* [EXERCISE]: Would you reproduce the entries exactly, including every line?

====== SUPPLIED DATA ======

(** When the words, once rewritten, hold allowed characters only, the
    filter and the cleaning of blanks are idle: the result is the
    rewritten words joined by one space. *)
Lemma lite_parser_filter_idle post :
  Forall (fun t => Forall (fun c => allowed c = true) (uniform ud t))
    (str_split (html_unescape cs post)) ->
  Forall (fun u => (u <> [] /\ Forall (fun c => allowed c = true) u) /\
                   uniform ud u = u)
    (map (uniform ud) (str_split (html_unescape cs post))) /\
  lite_parser cs ud post =
    Ok (str_join (str " ")
          (map (uniform ud) (str_split (html_unescape cs post)))).
Proof.
  intros H.
  assert (Hu : Forall (fun u => (u <> [] /\ Forall (fun c => allowed c = true) u)
                                /\ uniform ud u = u)
                 (map (uniform ud) (str_split (html_unescape cs post)))).
  { apply List.Forall_map.
    pose proof (str_split_words (html_unescape cs post)) as Hw.
    revert H Hw. generalize (str_split (html_unescape cs post)).
    induction l as [|t l IH]; intros H Hw; [constructor |].
    inversion H as [|? ? Ht Hl]; inversion Hw as [|? ? [Hne Hs] Hwl]; subst.
    apply nonspace_not_newline in Hs.
    constructor; [| now apply IH].
    split; [split; [now apply uniform_nonempty | assumption] |].
    now apply uniform_idem. }
  split; [exact Hu |].
  apply Forall_and in Hu as [Ha _].
  rewrite lite_parser_eq. f_equal. unfold lite_parser_nosplit.
  rewrite !(map_map _ (re_sub ud re_blunt (str " "))).
  rewrite !map_map. fold (uniform ud).
  rewrite <- (map_map (uniform ud) (re_sub ud re_blunt (str " "))).
  rewrite blanks_allowed_words by assumption.
  now apply str_join_words_strip, allowed_words_nonspace.
Qed.

(** C1, amended.  [lite_parser] is idempotent at every post whose words,
    after [html.unescape] and the four rewrites, hold allowed characters
    only: the character filter then changes nothing, and the result is
    mapped to itself. *)
Theorem lite_parser_idempotent_filter_idle post :
  Forall (fun t => Forall (fun c => allowed c = true) (uniform ud t))
    (str_split (html_unescape cs post)) ->
  exists r, lite_parser cs ud post = Ok r /\ lite_parser cs ud r = Ok r.
Proof.
  intros H. destruct (lite_parser_filter_idle post H) as [Hu Hr].
  eexists. split; [exact Hr |]. now apply lite_parser_fixed_words.
Qed.

End AllowedPosts.

(** ** More on the label tables *)

Local Open Scope Z_scope.

Lemma xmap_range l y : xmap !! l = Some y -> 0 <= y <= 2.
Proof. dict; intros [= <-]; lia. Qed.

Lemma y_predict_cons l ls :
  y_predict (l :: ls) =
  match xmap !! l with
  | Some y => match y_predict ls with
              | Ok ys => Ok (y :: ys)
              | Raise e => Raise e
              end
  | None => Raise (KeyError l)
  end.
Proof.
  cbn [y_predict]. unfold getitem.
  destruct (xmap !! l); [| reflexivity]. cbn [bind].
  now destruct (y_predict ls).
Qed.

Lemma y_predict_Forall2 labels : forall ys,
  y_predict labels = Ok ys <->
  Forall2 (fun l y => xmap !! l = Some y) labels ys.
Proof.
  induction labels as [|l ls IH]; intros ys.
  - split; [intros [= <-]; constructor | intros Hf; now inversion Hf].
  - rewrite y_predict_cons. split.
    + destruct (xmap !! l) as [y|] eqn:El; [| discriminate].
      destruct (y_predict ls) as [ys'|e] eqn:Els; [| discriminate].
      intros [= <-]. constructor; [assumption | now apply IH].
    + intros Hf. inversion Hf as [|? y ? ys' Hy Hys]; subst.
      rewrite Hy. apply IH in Hys. now rewrite Hys.
Qed.

(** X8.  [y_predict] returns a list exactly when [xmap] has every label:
    the list then holds the numbers of the labels in their order, as many
    as there are labels and each one 0, 1 or 2. *)
Theorem y_predict_ok labels ys :
  (y_predict labels = Ok ys <->
   Forall2 (fun l y => xmap !! l = Some y) labels ys) /\
  (y_predict labels = Ok ys ->
   length ys = length labels /\ Forall (fun y => 0 <= y <= 2) ys).
Proof.
  split; [apply y_predict_Forall2 |].
  intros Hy. apply y_predict_Forall2 in Hy.
  induction Hy as [|l y ls ys' Hl _ [IHlen IHr]]; [now split |].
  split; [cbn [length]; congruence |].
  constructor; [now apply (xmap_range l) | assumption].
Qed.

(** X9.  [y_predict] raises exactly when some label is not in [xmap], and
    the error is the [KeyError] of the first such label. *)
Theorem y_predict_raises labels e :
  y_predict labels = Raise e <->
  exists known k rest,
    labels = known ++ k :: rest /\
    Forall (fun l => is_Some (xmap !! l)) known /\
    xmap !! k = None /\ e = KeyError k.
Proof.
  induction labels as [|l ls IH].
  - split; [discriminate |].
    intros (known & k & rest & E & _). now destruct known.
  - rewrite y_predict_cons. split.
    + destruct (xmap !! l) as [y|] eqn:El.
      * destruct (y_predict ls) as [ys|e'] eqn:Els; [discriminate |].
        intros [= ->]. destruct (proj1 IH eq_refl) as (known & k & rest & E & Hk & Hn & He).
        exists (l :: known), k, rest. subst ls.
        repeat split; try assumption. constructor; [now exists y | assumption].
      * intros [= <-]. exists [], l, ls. repeat split; [constructor | assumption].
    + intros (known & k & rest & E & Hk & Hn & ->).
      destruct known as [|l' known]; cbn [app] in E; injection E as -> ->.
      * now rewrite Hn.
      * inversion Hk as [|? ? Hy Hk']; subst. destruct Hy as [y Hy].
        rewrite Hy.
        assert (Hr : y_predict (known ++ k :: rest) = Raise (KeyError k)).
        { apply IH. exists known, k, rest. repeat split; assumption. }
        now rewrite Hr.
Qed.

======

* [SOLUTION BELOW]:
(** When the words, once rewritten, hold allowed characters only, the
    filter and the cleaning of blanks are idle: the result is the
    rewritten words joined by one space. *)
Lemma lite_parser_filter_idle post :
  Forall (fun t => Forall (fun c => allowed c = true) (uniform ud t))
    (str_split (html_unescape cs post)) ->
  Forall (fun u => (u <> [] /\ Forall (fun c => allowed c = true) u) /\
                   uniform ud u = u)
    (map (uniform ud) (str_split (html_unescape cs post))) /\
  lite_parser cs ud post =
    Ok (str_join (str " ")
          (map (uniform ud) (str_split (html_unescape cs post)))).
Proof.
  intros H.
  assert (Hu : Forall (fun u => (u <> [] /\ Forall (fun c => allowed c = true) u)
                                /\ uniform ud u = u)
                 (map (uniform ud) (str_split (html_unescape cs post)))).
  { apply List.Forall_map.
    pose proof (str_split_words (html_unescape cs post)) as Hw.
    revert H Hw. generalize (str_split (html_unescape cs post)).
    induction l as [|t l IH]; intros H Hw; [constructor |].
    inversion H as [|? ? Ht Hl]; inversion Hw as [|? ? [Hne Hs] Hwl]; subst.
    apply nonspace_not_newline in Hs.
    constructor; [| now apply IH].
    split; [split; [now apply uniform_nonempty | assumption] |].
    now apply uniform_idem. }
  split; [exact Hu |].
  apply Forall_and in Hu as [Ha _].
  rewrite lite_parser_eq. f_equal. unfold lite_parser_nosplit.
  rewrite !(map_map _ (re_sub ud re_blunt (str " "))).
  rewrite !map_map. fold (uniform ud).
  rewrite <- (map_map (uniform ud) (re_sub ud re_blunt (str " "))).
  rewrite blanks_allowed_words by assumption.
  now apply str_join_words_strip, allowed_words_nonspace.
Qed.

(** C1, amended.  [lite_parser] is idempotent at every post whose words,
    after [html.unescape] and the four rewrites, hold allowed characters
    only: the character filter then changes nothing, and the result is
    mapped to itself. *)
Theorem lite_parser_idempotent_filter_idle post :
  Forall (fun t => Forall (fun c => allowed c = true) (uniform ud t))
    (str_split (html_unescape cs post)) ->
  exists r, lite_parser cs ud post = Ok r /\ lite_parser cs ud r = Ok r.
Proof.
  intros H. destruct (lite_parser_filter_idle post H) as [Hu Hr].
  eexists. split; [exact Hr |]. now apply lite_parser_fixed_words.
Qed.

End AllowedPosts.

(** ** More on the label tables *)

Local Open Scope Z_scope.

Lemma xmap_range l y : xmap !! l = Some y -> 0 <= y <= 2.
Proof. dict; intros [= <-]; lia. Qed.

Lemma y_predict_cons l ls :
  y_predict (l :: ls) =
  match xmap !! l with
  | Some y => match y_predict ls with
              | Ok ys => Ok (y :: ys)
              | Raise e => Raise e
              end
  | None => Raise (KeyError l)
  end.
Proof.
  cbn [y_predict]. unfold getitem.
  destruct (xmap !! l); [| reflexivity]. cbn [bind].
  now destruct (y_predict ls).
Qed.

Lemma y_predict_Forall2 labels : forall ys,
  y_predict labels = Ok ys <->
  Forall2 (fun l y => xmap !! l = Some y) labels ys.
Proof.
  induction labels as [|l ls IH]; intros ys.
  - split; [intros [= <-]; constructor | intros Hf; now inversion Hf].
  - rewrite y_predict_cons. split.
    + destruct (xmap !! l) as [y|] eqn:El; [| discriminate].
      destruct (y_predict ls) as [ys'|e] eqn:Els; [| discriminate].
      intros [= <-]. constructor; [assumption | now apply IH].
    + intros Hf. inversion Hf as [|? y ? ys' Hy Hys]; subst.
      rewrite Hy. apply IH in Hys. now rewrite Hys.
Qed.

(** X8.  [y_predict] returns a list exactly when [xmap] has every label:
    the list then holds the numbers of the labels in their order, as many
    as there are labels and each one 0, 1 or 2. *)
Theorem y_predict_ok labels ys :
  (y_predict labels = Ok ys <->
   Forall2 (fun l y => xmap !! l = Some y) labels ys) /\
  (y_predict labels = Ok ys ->
   length ys = length labels /\ Forall (fun y => 0 <= y <= 2) ys).
Proof.
  split; [apply y_predict_Forall2 |].
  intros Hy. apply y_predict_Forall2 in Hy.
  induction Hy as [|l y ls ys' Hl _ [IHlen IHr]]; [now split |].
  split; [cbn [length]; congruence |].
  constructor; [now apply (xmap_range l) | assumption].
Qed.

(** X9.  [y_predict] raises exactly when some label is not in [xmap], and
    the error is the [KeyError] of the first such label. *)
Theorem y_predict_raises labels e :
  y_predict labels = Raise e <->
  exists known k rest,
    labels = known ++ k :: rest /\
    Forall (fun l => is_Some (xmap !! l)) known /\
    xmap !! k = None /\ e = KeyError k.
Proof.
  induction labels as [|l ls IH].
  - split; [discriminate |].
    intros (known & k & rest & E & _). now destruct known.
  - rewrite y_predict_cons. split.
    + destruct (xmap !! l) as [y|] eqn:El.
      * destruct (y_predict ls) as [ys|e'] eqn:Els; [discriminate |].
        intros [= ->]. destruct (proj1 IH eq_refl) as (known & k & rest & E & Hk & Hn & He).
        exists (l :: known), k, rest. subst ls.
        repeat split; try assumption. constructor; [now exists y | assumption].
      * intros [= <-]. exists [], l, ls. repeat split; [constructor | assumption].
    + intros (known & k & rest & E & Hk & Hn & ->).
      destruct known as [|l' known]; cbn [app] in E; injection E as -> ->.
      * now rewrite Hn.
      * inversion Hk as [|? ? Hy Hk']; subst. destruct Hy as [y Hy].
        rewrite Hy.
        assert (Hr : y_predict (known ++ k :: rest) = Raise (KeyError k)).
        { apply IH. exists known, k, rest. repeat split; assumption. }
        now rewrite Hr.
Qed.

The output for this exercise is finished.